When Suki put the efforts of his practice on Instagram Stories, friends and colleagues were amazed at his ability to produce pastries. “I was sharing the techniques and knowledge that I learned because I wanted to show that bread making was not easy. At the same time, I wanted to increase respect for bakers and chefs in my own little way,” he says. Everyone watched with bated breath as he increased the level of difficulty in his baking each week. “I would receive messages that they were nervous for the outcome, but felt relief when the pain au chocolat was a success,” he says. He started sharing what he baked to friends and family, and was encouraged to start selling. “I thought about it, but felt discomfort because I’m an amateur baker,” he says.

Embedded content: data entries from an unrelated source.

(* ===== verification/ClaimId.v ===== *)
(** src/domain/claim_id.rs: the claim token, [record_id || encryption_key] in
    base64url. *)
From S2P Require Export Errors Externals.

Definition RECORD_ID_LEN : nat := 16.
Definition ENCRYPTION_KEY_LEN : nat := 32.
Definition CLAIM_ID_BYTES : nat := RECORD_ID_LEN + ENCRYPTION_KEY_LEN.

#[global] Arguments RECORD_ID_LEN : simpl never.
#[global] Arguments ENCRYPTION_KEY_LEN : simpl never.
#[global] Arguments CLAIM_ID_BYTES : simpl never.

Record ClaimId : Type := MkClaimId {
  record_id : array 16;
  encryption_key : array 32;
}.

#[global] Instance ClaimId_eq_dec : EqDecision ClaimId.
Proof. solve_decision. Defined.

Section ClaimId.
Context `{Base64, UuidFmt}.

(** [ClaimId::new]; the fresh [Uuid::new_v4] is passed in. *)
Definition claim_new (uuid : array 16) (key : array 32) : ClaimId :=
  {| record_id := uuid; encryption_key := key |}.

(** The 48-byte buffer [encode] fills. *)
Definition claim_bytes (c : ClaimId) : bytes :=
  vec_to_list (record_id c) ++ vec_to_list (encryption_key c).

(** [ClaimId::encode] *)
Definition claim_encode (c : ClaimId) : string := url_safe_no_pad_encode (claim_bytes c).

(** [ClaimId::decode] *)
Definition claim_decode (s : string) : result ClaimId VaultError :=
  try_r (ok_or (url_safe_no_pad_decode s) InvalidClaimId) (fun bs =>
  if negb (length bs =? CLAIM_ID_BYTES)%nat then Err InvalidClaimId
  else Ok {| record_id := copy_from_slice RECORD_ID_LEN (take RECORD_ID_LEN bs);
             encryption_key := copy_from_slice ENCRYPTION_KEY_LEN (drop RECORD_ID_LEN bs) |}).

(** [ClaimId::record_id_hex] *)
Definition record_id_hex (c : ClaimId) : string := uuid_simple (record_id c).

(** The [Debug] implementation: a struct with the key redacted. *)
Definition claim_debug (c : ClaimId) : list (string * string) :=
  [("record_id", record_id_hex c); ("encryption_key", "<redacted>")].

(** [Zeroize for ClaimId]: both arrays overwritten with zeros. *)
Definition claim_zeroize (_ : ClaimId) : ClaimId :=
  {| record_id := vreplicate RECORD_ID_LEN zero_byte;
     encryption_key := vreplicate ENCRYPTION_KEY_LEN zero_byte |}.
End ClaimId.

(** ** Lemmas *)

Lemma length_claim_bytes c : length (claim_bytes c) = CLAIM_ID_BYTES.
Proof. unfold claim_bytes. by rewrite length_app, !length_vec_to_list. Qed.

(** The length check of [decode] is what makes both [copy_from_slice] safe. *)
Lemma decode_slices (bs : bytes) :
  length bs = CLAIM_ID_BYTES ->
  length (take RECORD_ID_LEN bs) = RECORD_ID_LEN /\
  length (drop RECORD_ID_LEN bs) = ENCRYPTION_KEY_LEN.
Proof. unfold CLAIM_ID_BYTES. rewrite length_take, length_drop. lia. Qed.

Section Lemmas.
Context `{Base64Laws}.

Lemma decode_ok_iff s c :
  claim_decode s = Ok c <-> url_safe_no_pad_decode s = Some (claim_bytes c).
Proof.
  unfold claim_decode, try_r. destruct (url_safe_no_pad_decode s) as [bs|]; cbn; [|done].
  destruct (Nat.eqb_spec (length bs) CLAIM_ID_BYTES) as [Hl|Hl]; cbn.
  - apply decode_slices in Hl as [Ht Hd]. split.
    + intros [= <-]. unfold claim_bytes; cbn [record_id encryption_key].
      by rewrite !vec_to_list_copy, take_drop.
    + intros [= ->]. destruct c as [i k]. unfold claim_bytes; cbn.
      rewrite take_app_exact, drop_app_exact by apply length_vec_to_list.
      by rewrite !copy_vec_to_list.
  - split; [done|]. intros [= ->]. by destruct Hl; apply length_claim_bytes.
Qed.

Lemma decode_encode c : claim_decode (claim_encode c) = Ok c.
Proof. apply decode_ok_iff, url_decode_encode. Qed.

Lemma encode_decode s c : claim_decode s = Ok c -> claim_encode c = s.
Proof. intros Hd%decode_ok_iff. by apply url_encode_decode. Qed.

Lemma decode_err s e : claim_decode s = Err e -> e = InvalidClaimId.
Proof.
  unfold claim_decode, try_r. destruct (url_safe_no_pad_decode s); cbn; [|congruence].
  case_match; congruence.
Qed.

Lemma encode_length c : String.length (claim_encode c) = 64%nat.
Proof.
  apply Nat2Z.inj. unfold claim_encode. by rewrite url_encode_length, length_claim_bytes.
Qed.

#[global] Instance encode_inj : Inj (=) (=) claim_encode.
Proof.
  intros c d He. pose proof (decode_encode c) as Hc.
  rewrite He, decode_encode in Hc. congruence.
Qed.
End Lemmas.

#[export] Hint Rewrite @decode_encode using typeclasses eauto : vault_rw.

Suki believes that you can tell what the cook or the chef was feeling when they were making the dish. He mentions trying a lot of creations during quarantine that while delicious, lacked love and soul. “I want my customers to first enjoy the flavor profiles of my bread. I’ve created a menu of classic and premium breads. The classics will use good ingredients, but the premium breads will use ingredients that have unique flavor profiles like the 48-hour Black Sesame Sour Dough, 48-hour Raisin Sour Dough and Almond Croissants. With both classic and premium breads, they will experience love and soul because I’ve put generous amounts of both in everything I bake,” he says.
Now that restrictions are loosening up, Suki is determined to continue making bread, sourdough and croissants for his friends and loved ones. “For now, I want to remain a low-key boulangerie that focuses on artisan and laminated breads. There will be no sponsored ads or seeded products,” he says, “I want to be a “secret supplier” similar to the cakes and desserts you gift your friends and loved ones, but remove the label when you deliver the box because you want it to remain a secret only you know.” When normal life has resumed and we start holding dinner parties, watch out for his creations as a fixture on the table. “I do know that I want my breads to be found on the dining table for breakfast, lunch, dinner and on wine nights because not only do my breads taste good, they are pretty, too.”